We have not adopted a mindset that recognizes and honors anything but linguistic and logical-mathematical intelligence. We give lip service acknowledgment to spatial, bodily-kinesthetic, musical, interpersonal, and intrapersonal intelligence, but we still speak in disparaging words about those who shouldn't be here because they don't have "what it takes."

And these things matter because as one individual I am unlikely to change my institution, let alone other open admissions colleges; however, I can effect change in my department; I can influence those staff who have shown faith in my leadership; and I can continue to push the limits of my own thinking and capabilities. And it matters because I believe with my whole heart that "personal meaning-making" is my "only route out of chaos" (Wheatley 1994, 135). And because I have believed for a long time that I must make a difference in the one small spot I find myself. Again, Wheatley's words have suggested that this idea has more significance than I might have thought:

"Acting locally allows us to work with the movement and flow of simultaneous events within that small system. We are more likely to become synchronized with that system, and thus to have an impact. These changes in small places, however, create large-systems change, not because they build one upon the other, but because they share in the unbroken wholeness that has united them all along. . . . There is value in working with the system any place it manifests because unseen connection will create effects at a distance, in places we never thought" (Wheatley 1994, 42).
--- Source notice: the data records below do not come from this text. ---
(** The loop over the quadrature points of [computeBe]. *)
Lemma linear_computeBe :
  computeBe (segment2 e) =
  Returns [ nu e * xs_f e * (L / 2) *
              sum_below ngp (fun gp => sh_at 0 gp * sh_at 0 gp * w_at gp);
            nu e * xs_f e * (L / 2) *
              sum_below ngp (fun gp => sh_at 0 gp * sh_at 1 gp * w_at gp);
            nu e * xs_f e * (L / 2) *
              sum_below ngp (fun gp => sh_at 1 gp * sh_at 0 gp * w_at gp);
            nu e * xs_f e * (L / 2) *
              sum_below ngp (fun gp => sh_at 1 gp * sh_at 1 gp * w_at gp) ].
Proof using Hnodes Hx Hlinear Hinverse.
  pose proof linear_in_range as Hin.
  rewrite computeBe_loops. unfold Be_loops. simpl fields.
  rewrite Hnodes in Hin |- *. change (length [ n0; n1 ]) with 2%nat in Hin |- *.
  destruct (for_range_returns
    (fun k (Be : list R) =>
       Be = [ nu e * xs_f e * (L / 2) *
                sum_below k (fun gp => sh_at 0 gp * sh_at 0 gp * w_at gp);
              nu e * xs_f e * (L / 2) *
                sum_below k (fun gp => sh_at 0 gp * sh_at 1 gp * w_at gp);
              nu e * xs_f e * (L / 2) *
                sum_below k (fun gp => sh_at 1 gp * sh_at 0 gp * w_at gp);
              nu e * xs_f e * (L / 2) *
                sum_below k (fun gp => sh_at 1 gp * sh_at 1 gp * w_at gp) ]) ngp
    (fun gp Be =>
       '(_, ijac, det) ← computeInverseJacobian (segment2 e) uninit indet gp;
       accumulate 2 (Be_reads e det gp) Be)
    (replicate (2 * 2) zero)) as (Be & -> & HBe).
  - simpl. apply entries_eq; unfold sum_below; simpl; ring.
  - intros gp Be Hgp ->.
    destruct (linear_inverse_jacobian uninit indet gp Hgp) as (m & -> & Hm).
    rewrite Returns_bind.
    rewrite (accumulate_returns 2 _ (Be_term e (L / 2) gp));
      [|done|intros; by apply (Be_reads_returns 2)].
    eexists; split; [done|].
    rewrite accumulated_2, !sum_below_S. unfold Be_term.
    apply entries_eq; simpl; ring.
  - by rewrite HBe.
Qed.

End segment.

(** The tables and the [inverse] of the specification are of this kind. *)
Lemma spec_linear_segment tol garbage : linear_segment (F := spec.headers tol garbage).
Proof.
  intros gp Hgp. simpl in Hgp.
  destruct gp as [|[|gp]]; try lia; repeat split; eexists; reflexivity.
Qed.

Lemma spec_weights_sum tol garbage : weights_sum (F := spec.headers tol garbage).
Proof. unfold weights_sum, sum_below, w_at. simpl. lra. Qed.

Lemma spec_mass_exact tol garbage : mass_exact (F := spec.headers tol garbage).
Proof.
  pose proof xi_sqr as Hxi. intros i j Hi Hj.
  destruct i as [|[|i]], j as [|[|j]]; try lia;
    unfold sum_below, sh_at, w_at; simpl.
  all: match goal with |- ?l = ?r =>
         first
           [ assert (l - r = / 2 * (spec.xi * spec.xi - 1 / 3))%R as E by field
           | assert (l - r = - / 2 * (spec.xi * spec.xi - 1 / 3))%R as E by field ];
         rewrite Hxi in E; lra
       end.
Qed.

Lemma spec_inverse_accepts tol garbage (J : R) :
  (J <> 0)%R -> (tol <= J)%R -> inverse_accepts (F := spec.headers tol garbage) J.
Proof.
  intros HJ Htol jac ijac det <-. simpl.
  unfold spec.Matrix_inverse, determinant.
  rewrite degenerate_false by lra. by simpl.
Qed.

(** ** The exact matrices of the two-node segment *)

(** C5, as amended: in exact arithmetic, for every two-node segment of
    length [L > 0], its nodes at [x] and [x + L] in this order, with
    [xs_a = 0] and [d = D], [computeAe] returns
    [D / L * [[1, -1], [-1, 1]]].  The tables are any tables of the linear
    element whose weights sum to [2], and [inverse] accepts the element.
    On binary64 the entries are rounded, and need not be these. *)
Theorem segment_stiffness (F : Fem R) (e : ElementDiffusion R)
    (n0 n1 : mesh.Node R) (L D : R) :
  linear_segment -> weights_sum -> inverse_accepts (L / 2) ->
  mesh.nodes e = [ n0; n1 ] -> mesh.x n1 = (mesh.x n0 + L)%R -> (0 < L)%R ->
  xs_a e = 0%R -> d e = D ->
  computeAe (segment2 e) =
  Returns [ D / L * 1; D / L * -1; D / L * -1; D / L * 1 ]%R.
Proof.
  intros Hlinear Hw Hinverse Hnodes Hx HL Hxs Hd.
  rewrite (linear_computeAe e n0 n1 L) by (done || lra).
  rewrite Hw, Hd. apply Returns_entries; field; lra.
Qed.

Lemma segment_stiffness_witness :
  linear_segment (F := spec.headers 0 0) /\ weights_sum (F := spec.headers 0 0) /\
  inverse_accepts (F := spec.headers 0 0) (2 / 2) /\ (0 < 2)%R /\
  computeAe (F := spec.headers 0 0)
    (segment2 (example.two_nodes 1 0 (1 + 2) 0 0 0 0 3)) =
  Returns [ 3 / 2 * 1; 3 / 2 * -1; 3 / 2 * -1; 3 / 2 * 1 ]%R.
Proof.
  assert (inverse_accepts (F := spec.headers 0 0) (2 / 2)) as Hinverse
    by (apply spec_inverse_accepts; lra).
  split; [apply spec_linear_segment|].
  split; [apply spec_weights_sum|].
  split; [exact Hinverse|]. split; [lra|].
  apply (segment_stiffness (spec.headers 0 0) (example.two_nodes 1 0 (1 + 2) 0 0 0 0 3)
           (example.node 1 0) (example.node (1 + 2) 0) 2 3);
    first [apply spec_linear_segment | apply spec_weights_sum | exact Hinverse
          | reflexivity | lra].
Defined.

(** C6, as amended: in exact arithmetic, for the same segments, whatever
    [xs_a] and [d], so for [xs_a = d = 0], [computeBe] returns
    [nu * xs_f * L / 6 * [[2, 1], [1, 2]]].  The tables are any tables of
    the linear element whose rule integrates the products of two shape
    functions, and [inverse] accepts the element.  On binary64 the entries
    are rounded, and need not be these. *)
Theorem segment_mass (F : Fem R) (e : ElementDiffusion R)
    (n0 n1 : mesh.Node R) (L : R) :
  linear_segment -> mass_exact -> inverse_accepts (L / 2) ->
  mesh.nodes e = [ n0; n1 ] -> mesh.x n1 = (mesh.x n0 + L)%R -> (0 < L)%R ->
  computeBe (segment2 e) =
  Returns [ nu e * xs_f e * L / 6 * 2; nu e * xs_f e * L / 6 * 1;
            nu e * xs_f e * L / 6 * 1; nu e * xs_f e * L / 6 * 2 ]%R.
Proof.
  intros Hlinear Hmass Hinverse Hnodes Hx HL.
  rewrite (linear_computeBe e n0 n1 L) by (done || lra).
  rewrite (Hmass 0 0), (Hmass 0 1), (Hmass 1 0), (Hmass 1 1) by lia. simpl.
  apply Returns_entries; field.
Qed.

Lemma segment_mass_witness :
  linear_segment (F := spec.headers 0 0) /\ mass_exact (F := spec.headers 0 0) /\
  inverse_accepts (F := spec.headers 0 0) (2 / 2) /\ (0 < 2)%R /\
  computeBe (F := spec.headers 0 0)
    (segment2 (example.two_nodes 1 0 (1 + 2) 0 0 5 7 0)) =
  Returns [ 7 * 5 * 2 / 6 * 2; 7 * 5 * 2 / 6 * 1;
            7 * 5 * 2 / 6 * 1; 7 * 5 * 2 / 6 * 2 ]%R.
Proof.
  assert (inverse_accepts (F := spec.headers 0 0) (2 / 2)) as Hinverse
    by (apply spec_inverse_accepts; lra).
  split; [apply spec_linear_segment|].
  split; [apply spec_mass_exact|].
  split; [exact Hinverse|]. split; [lra|].
  apply (segment_mass (spec.headers 0 0) (example.two_nodes 1 0 (1 + 2) 0 0 5 7 0)
           (example.node 1 0) (example.node (1 + 2) 0) 2);
    first [apply spec_linear_segment | apply spec_mass_exact | exact Hinverse
          | reflexivity | lra].
Defined.

(** ** Degenerate elements *)

(** C2, as amended: no call of [computeAe] or [computeBe] raises an error,
    whatever the element and whatever [inverse] reports:
    [computeInverseJacobian] returns [0] whenever it returns, its callers
    drop that too, and when the reads of the tables are in range both
    calls return a matrix of [n * n] entries. *)
Theorem computeAe_computeBe_never_abort {T} {Sc : Scalar T} (F : Fem T) (el : Element T) :
  (forall err, computeAe el <> Raises err) /\
  (forall err, computeBe el <> Raises err) /\
  (forall ijac det gp st ijac' det',
     computeInverseJacobian el ijac det gp = Returns (st, ijac', det') -> st = 0%Z) /\
  (in_range (length (mesh.nodes (fields el))) ->
   exists Ae Be,
     computeAe el = Returns Ae /\ computeBe el = Returns Be /\
     length Ae = length (mesh.nodes (fields el)) * length (mesh.nodes (fields el)) /\
     length Be = length (mesh.nodes (fields el)) * length (mesh.nodes (fields el))).
Proof.
  rewrite computeAe_loops, computeBe_loops. repeat split.
  - apply Ae_loops_not_Raises. intros; apply computeInverseJacobian_not_Raises.
  - apply Be_loops_not_Raises. intros; apply computeInverseJacobian_not_Raises.
  - intros ijac det gp st ijac' det'. rewrite computeInverseJacobian_unfold.
    intros E. apply bind_Returns in E as (jac & _ & E). by injection E.
  - intros Hin.
    assert (forall ijac det gp, gp < length (fem.weights Segment2) ->
      exists r, computeInverseJacobian el ijac det gp = Returns r) as Hcij.
    { intros ijac det gp Hgp. eexists.
      apply computeInverseJacobian_returns. by apply in_range_nodes. }
    destruct (Ae_loops_returns _ (fields el) Hin Hcij) as (Ae & EAe & HAe).
    destruct (Be_loops_returns _ (fields el) Hin Hcij) as (Be & EBe & HBe).
    by exists Ae, Be.
Qed.

Lemma computeAe_computeBe_never_abort_witness :
  in_range (F := spec.headers 0 0) 2 /\
  exists Ae Be,
    computeAe (F := spec.headers 0 0) (segment2 example.coincident) = Returns Ae /\
    computeBe (F := spec.headers 0 0) (segment2 example.coincident) = Returns Be /\
    length Ae = 4 /\ length Be = 4.
Proof.
  split; [apply spec_in_range|].
  apply (computeAe_computeBe_never_abort (spec.headers 0 0) (segment2 example.coincident)).
  apply spec_in_range.
Defined.

(** C2, as stated, fails on the segment whose two nodes are at [x = 1],
    with the [inverse] of the specification: the [jac] of every quadrature
    point has determinant zero, and [computeAe] and [computeBe] return the
    zero matrix instead of raising [DegenerateGeometryError]. *)
Lemma coincident_segment_returns :
  (forall gp, gp < 2 ->
     exists jac,
       jacobian (F := spec.headers 0 0) (segment2 example.coincident) gp = Returns jac /\
       determinant 1 jac = 0%R) /\
  computeAe (F := spec.headers 0 0) (segment2 example.coincident)
    = Returns [ 0; 0; 0; 0 ]%R /\
  computeBe (F := spec.headers 0 0) (segment2 example.coincident)
    = Returns [ 0; 0; 0; 0 ]%R /\
  ~ aborts_where_degenerate (F := spec.headers 0 0) (segment2 example.coincident).
Proof.
  assert (forall gp, gp < 2 ->
     exists jac,
       jacobian (F := spec.headers 0 0) (segment2 example.coincident) gp = Returns jac /\
       determinant 1 jac = 0%R) as Hdet.
  { intros gp Hgp. eexists. split.
    - apply jacobian_returns. by apply spec_nodes_in_range.
    - unfold determinant, jac_of. rewrite data_set_eq.
      rewrite (two_nodes_jacobian_sum 0 0 example.coincident _ _ eq_refl) by done.
      simpl. lra. }
  assert (computeAe (F := spec.headers 0 0) (segment2 example.coincident)
            = Returns [ 0; 0; 0; 0 ]%R) as HAe.
  { rewrite (two_nodes_computeAe 0 0 example.coincident _ _ eq_refl
               (uninit (F := spec.headers 0 0)) 0%R).
    - rewrite !accumulated_2. unfold Ae_term, dsh_at, sh_at, w_at. simpl.
      apply Returns_entries; ring.
    - intros det gp Hgp.
      by apply (two_nodes_inverse_jacobian_degenerate 0 0 example.coincident _ _ eq_refl). }
  assert (computeBe (F := spec.headers 0 0) (segment2 example.coincident)
            = Returns [ 0; 0; 0; 0 ]%R) as HBe.
  { rewrite (two_nodes_computeBe 0 0 example.coincident _ _ eq_refl
               (uninit (F := spec.headers 0 0)) 0%R).
    - rewrite !accumulated_2. unfold Be_term, sh_at, w_at. simpl.
      apply Returns_entries; ring.
    - intros det gp Hgp.
      by apply (two_nodes_inverse_jacobian_degenerate 0 0 example.coincident _ _ eq_refl). }
  repeat split; [done..|].
  intros Habort. destruct (Hdet 0) as (jac & Ejac & Hjac); [lia|].
  destruct (Habort 0 jac) as [[gp' E] _]; [simpl; lia|done..|].
  rewrite HAe in E. discriminate.
Qed.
And so as I continue my journey, I see my doctoral studies as one way to find new choices for responding to life as I make another turn around the hero's wheel. As I learn how to be a more effective decision maker, collaborator and change agent, I want to revisit the lesson of the Orphan that urges me to seek help from others. As I become a competent researcher, writer, and presenter, I want to remember the lesson of the Warrior, that "assertion is a part of the dance of life (Pearson 1989, 14)" but that I can and must respect and empathize with those who disagree with me. As I become more effective at managing my time, balancing those activities which involve meeting the needs of people with those that involve reading, research, and study, I want to remember the lesson of the Martyr and the Magician that I can find myself through giving, and yet honor myself and my own needs. And ultimately, as I continue my spiritual journey from doubt to mysticism, I want to find the hero's reward, which is community--"community with the self, with other people, and with the natural and spiritual worlds" (Pearson 1989, 153). It is then that I will have found the inner confidence and serenity I seek.